Following research published last year, a new paper outlines the further success of a diagnostic blood test for autism. The results could help to diagnose the condition at a younger age.
Autism spectrum disorder (ASD) is a range of conditions that impact the way in which an individual interacts with the world.
Though every case is different, symptoms can include repetitive behaviors, tics, anxiety, and learning difficulties.
There are many questions about ASD that are still unanswered.
For instance, we still don’t understand exactly why it occurs, and there is no cure.
However, the earlier ASD is picked up, the better the outcome tends to be. But, because clinical observation is the only way to diagnose ASD, it is only possible once the child is around 4 years old.
Designing a reliable diagnostic test for ASD is a challenge that a number of institutions have taken up. One such institution is the Rensselaer Polytechnic Institute in Troy, NY.
Instead of looking for one single chemical to measure, the researchers — led by Prof. Juergen Hahn — used a big data approach and searched for patterns in metabolites.
In 2017, the researchers had their first success. They analyzed blood from 149 people with an ASD diagnosis, assessing each sample for levels of 24 metabolites. The chemicals were all related to two particular cellular pathways: the methionine cycle, and the transsulfuration pathway.
Having done this, they scientists were able to create a test that could correctly identify more than 96 percent of ASD cases within the group that they had recruited.
Recently, the same team set out to replicate its findings in a new dataset.
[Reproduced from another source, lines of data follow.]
(* ===== verification/RateLimit.v ===== *)
(** * Outbound rate limiter: internal/ratelimit

    The limit sets of limits.go, the [Store] interface of ratelimit.go as a
    class with the laws [Limiter.Allow] relies on, the in-memory and the
    prefixing stores of store.go and discover.go as its instances, and [allow]
    itself. *)

From S2P Require Import Prelude GoStrings.

(** ** Limits (limits.go) *)

Record window := Window { w_max : Z; w_period : Z }.
Definition no_window : window := Window 0 0.

Definition enabled (w : window) : bool := 0 <? w_max w.

Record account_limits := AccountLimits {
  acct_msg_per_min : window;
  acct_msg_per_hour : window;
  acct_msg_per_day : window;
  recip_per_msg : Z;
  recip_per_day : window;
  max_message_bytes : Z }.

Record domain_limits := DomainLimits {
  dom_msg_per_min : window;
  recip_per_hour : window;
  new_account_days : Z;
  new_account_recip_per_day : window }.

Record limits := Limits { account : account_limits; domain : domain_limits }.

Definition default_limits : limits := {|
  account := {|
    acct_msg_per_min := Window 5 minute;
    acct_msg_per_hour := Window 100 hour;
    acct_msg_per_day := Window 500 day;
    recip_per_msg := 50;
    recip_per_day := Window 1000 day;
    max_message_bytes := 25 * 1024 * 1024 |};
  domain := {|
    dom_msg_per_min := Window 300 minute;
    recip_per_hour := Window 5000 hour;
    new_account_days := 7;
    new_account_recip_per_day := Window 200 day |} |}.

Definition elevated (l : limits) : limits := {|
  account := {|
    acct_msg_per_min := no_window;
    acct_msg_per_hour := no_window;
    acct_msg_per_day := no_window;
    recip_per_msg := 0;
    recip_per_day := no_window;
    max_message_bytes := max_message_bytes (account l) |};
  domain := domain l |}.

Definition throttled (l : limits) : limits := {|
  account := {|
    acct_msg_per_min := Window 1 minute;
    acct_msg_per_hour := Window 10 hour;
    acct_msg_per_day := Window 50 day;
    recip_per_msg := 5;
    recip_per_day := Window 50 day;
    max_message_bytes := max_message_bytes (account l) |};
  domain := domain l |}.

Definition new_account_account_limits (base : account_limits) : account_limits := {|
  acct_msg_per_min := acct_msg_per_min base;
  acct_msg_per_hour := acct_msg_per_hour base;
  acct_msg_per_day := acct_msg_per_day base;
  recip_per_msg := recip_per_msg base;
  recip_per_day := Window 20 day;
  max_message_bytes := max_message_bytes base |}.

(** ** Decisions and sends (ratelimit.go) *)

Inductive reason :=
| ReasonNone | ReasonAcctMsgMin | ReasonAcctMsgHour | ReasonAcctMsgDay
| ReasonRecipPerMsg | ReasonAcctRecipDay | ReasonMessageTooLarge
| ReasonDomainMsgMin | ReasonDomainRecipHour | ReasonNewAcctRecipDay.

Definition reason_string (r : reason) : string :=
  match r with
  | ReasonNone => ""
  | ReasonAcctMsgMin => "account_messages_per_minute"
  | ReasonAcctMsgHour => "account_messages_per_hour"
  | ReasonAcctMsgDay => "account_messages_per_day"
  | ReasonRecipPerMsg => "recipients_per_message"
  | ReasonAcctRecipDay => "account_recipients_per_day"
  | ReasonMessageTooLarge => "message_too_large"
  | ReasonDomainMsgMin => "domain_messages_per_minute"
  | ReasonDomainRecipHour => "domain_recipients_per_hour"
  | ReasonNewAcctRecipDay => "new_account_recipients_per_day"
  end.

Record decision := Decision { allowed : bool; why : reason; retry_after : Z }.
Definition allow_it : decision := Decision true ReasonNone 0.
Definition deny_it (r : reason) (after : Z) : decision := Decision false r after.

Record send := Send { pubkey : string; recipients : Z; bytes : Z; new_account : bool }.

(** ** The counter store

    One operation of the store happens at one instant [now], the reading of the
    store's clock. [peek_all] only reads. *)

Class CounterStore (S : Type) := {
  incr_by : Z -> string -> Z -> Z -> S -> S * res Z;
  peek_all : Z -> list string -> S -> res (gmap string Z) }.

(** What the limiter relies on: [counter] is the live total at a key, a read
    reports it (a missing key being 0), an increment adds to its own key only. *)
Class CounterStoreLaws (S : Type) `{CounterStore S} := {
  counter : Z -> S -> string -> Z;
  peek_all_counter : forall now ks st m k,
    peek_all now ks st = Ok m -> k ∈ ks -> default 0 (m !! k) = counter now st k;
  incr_by_counter : forall now k n ttl st st' v k',
    0 <= ttl -> incr_by now k n ttl st = (st', Ok v) ->
    counter now st' k' = if decide (k = k') then wrap64 (counter now st k + n)
                         else counter now st k' }.

(** *** MemoryStore (store.go) *)

Record mem_entry := MemEntry { val : Z; expires_at : Z }.
Record memory_store := MemoryStore { entries : gmap string mem_entry }.

Definition new_memory_store : memory_store := MemoryStore ∅.

(** The entry an increment starts from: the live one, or a fresh one. *)
Definition live_entry (now ttl : Z) (found : option mem_entry) : mem_entry :=
  match found with
  | Some e => if expires_at e <? now then MemEntry 0 (now + ttl) else e
  | None => MemEntry 0 (now + ttl)
  end.

Definition mem_incr_by (now : Z) (k : string) (n ttl : Z) (s : memory_store) : memory_store * res Z :=
  let e := live_entry now ttl (entries s !! k) in
  let e := MemEntry (wrap64 (val e + n)) (expires_at e) in
  (MemoryStore (<[k := e]> (entries s)), Ok (val e)).

(** The loop body of [MemoryStore.PeekAll]. *)
Definition mem_peek_step (now : Z) (s : memory_store) (out : gmap string Z) (k : string)
    : gmap string Z :=
  match entries s !! k with
  | Some e => if expires_at e <? now then out else <[k := val e]> out
  | None => out
  end.

Definition mem_peek_all (now : Z) (ks : list string) (s : memory_store) : res (gmap string Z) :=
  Ok (foldl (mem_peek_step now s) ∅ ks).

#[export] Instance memory_counter_store : CounterStore memory_store := {
  incr_by := mem_incr_by;
  peek_all := mem_peek_all }.

(** *** prefixStore (discover.go) *)

Record prefix_store (S : Type) := PrefixStore { inner : S }.
Arguments PrefixStore {S} inner.
Arguments inner {S} _.

Section PrefixStore.
Context {S : Type} `{CounterStore S} (prefix : string).

Definition prefix_incr_by (now : Z) (k : string) (n ttl : Z) (p : prefix_store S)
    : prefix_store S * res Z :=
  let '(st', r) := incr_by now (prefix +:+ k) n ttl (inner p) in (PrefixStore st', r).

Definition prefix_peek_all (now : Z) (ks : list string) (p : prefix_store S)
    : res (gmap string Z) :=
  match peek_all now (map (fun k => prefix +:+ k) ks) (inner p) with
  | Err e => Err e
  | Ok got =>
      Ok (foldl (fun out k => <[k := default 0 (got !! (prefix +:+ k))]> out) ∅ ks)
  end.

Definition prefix_counter_store : CounterStore (prefix_store S) := {|
  incr_by := prefix_incr_by;
  peek_all := prefix_peek_all |}.
End PrefixStore.

(** ** The limiter *)

Definition window_key (scope id name : string) (w : window) (now : Z) : string :=
  "rl:" +:+ scope +:+ ":" +:+ id +:+ ":" +:+ name +:+ ":" +:+ pretty (unix (truncate now (w_period w))).

Definition reset_after (w : window) (now : Z) : Z :=
  w_period w - time_sub now (truncate now (w_period w)).

Record check := Check { ckey : string; cwindow : window; add : Z; creason : reason }.

Definition checks (l : limits) (s : send) (now : Z) : list check :=
  let acct := account l in
  let dom := domain l in
  let recips := if recipients s <? 1 then 1 else recipients s in
  [ Check (window_key "acct" (pubkey s) "msgmin" (acct_msg_per_min acct) now)
      (acct_msg_per_min acct) 1 ReasonAcctMsgMin;
    Check (window_key "acct" (pubkey s) "msghour" (acct_msg_per_hour acct) now)
      (acct_msg_per_hour acct) 1 ReasonAcctMsgHour;
    Check (window_key "acct" (pubkey s) "msgday" (acct_msg_per_day acct) now)
      (acct_msg_per_day acct) 1 ReasonAcctMsgDay;
    Check (window_key "acct" (pubkey s) "recipday" (recip_per_day acct) now)
      (recip_per_day acct) recips ReasonAcctRecipDay;
    Check (window_key "domain" "_" "msgmin" (dom_msg_per_min dom) now)
      (dom_msg_per_min dom) 1 ReasonDomainMsgMin;
    Check (window_key "domain" "_" "reciphour" (recip_per_hour dom) now)
      (recip_per_hour dom) recips ReasonDomainRecipHour ] ++
  if new_account s
  then [ Check (window_key "domain" "_new" "recipday" (new_account_recip_per_day dom) now)
           (new_account_recip_per_day dom) recips ReasonNewAcctRecipDay ]
  else [].

Definition active_checks (l : limits) (s : send) (now : Z) : list check :=
  List.filter (fun c => enabled (cwindow c)) (checks l s now).

(** The check of the evaluation loop: would this send exceed the window? *)
Definition exceeds (current : gmap string Z) (c : check) : bool :=
  w_max (cwindow c) <? wrap64 (default 0 (current !! ckey c) + add c).

Section Allow.
Context {S : Type} `{CounterStore S}.

Fixpoint consume (now : Z) (cs : list check) (st : S) : S * res decision :=
  match cs with
  | [] => (st, Ok allow_it)
  | c :: cs =>
      match incr_by now (ckey c) (add c) (w_period (cwindow c)) st with
      | (st', Err e) => (st', Err (Wrapped ("ratelimit incr " +:+ reason_string (creason c)) e))
      | (st', Ok _) => consume now cs st'
      end
  end.

(** The windows of a send, once the size checks have passed. *)
Definition allow_windows (l : limits) (now : Z) (s : send) (st : S) : S * res decision :=
  match active_checks l s now with
  | [] => (st, Ok allow_it)
  | active =>
      match peek_all now (map ckey active) st with
      | Err e => (st, Err (Wrapped "ratelimit peek" e))
      | Ok current =>
          match List.find (exceeds current) active with
          | Some c => (st, Ok (deny_it (creason c) (reset_after (cwindow c) now)))
          | None => consume now active st
          end
      end
  end.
They assessed data from 154 children with ASD, taken by researchers from the Arkansas Children’s Research Institute in Little Rock. This time, however, they only had access to information on 22 of the 24 metabolic markers they had used in the last trial.
Their results were published this month in the journal Bioengineering and Translational Medicine, and they are encouraging.
When they applied the algorithm, it predicted ASD correctly in 88 percent of cases.
While 88 percent is an impressive result, it is lower than the success rate from the previous studies. Prof. Hahn thinks that this is because the two missing metabolites were shown to be strong indicators in the last study. However, the results are still exciting.
“The most meaningful result is the high degree of accuracy we are able to obtain using this approach on data collected years apart from the original dataset.”
Prof. Juergen Hahn
Hopefully, this new test will be moved swiftly on to the next stage of research, so that it may soon be available to clinicians.
Prof. Hahn is eager to move forward, saying, “This is an approach that we would like to see move forward into clinical trials and ultimately into a commercially available test.”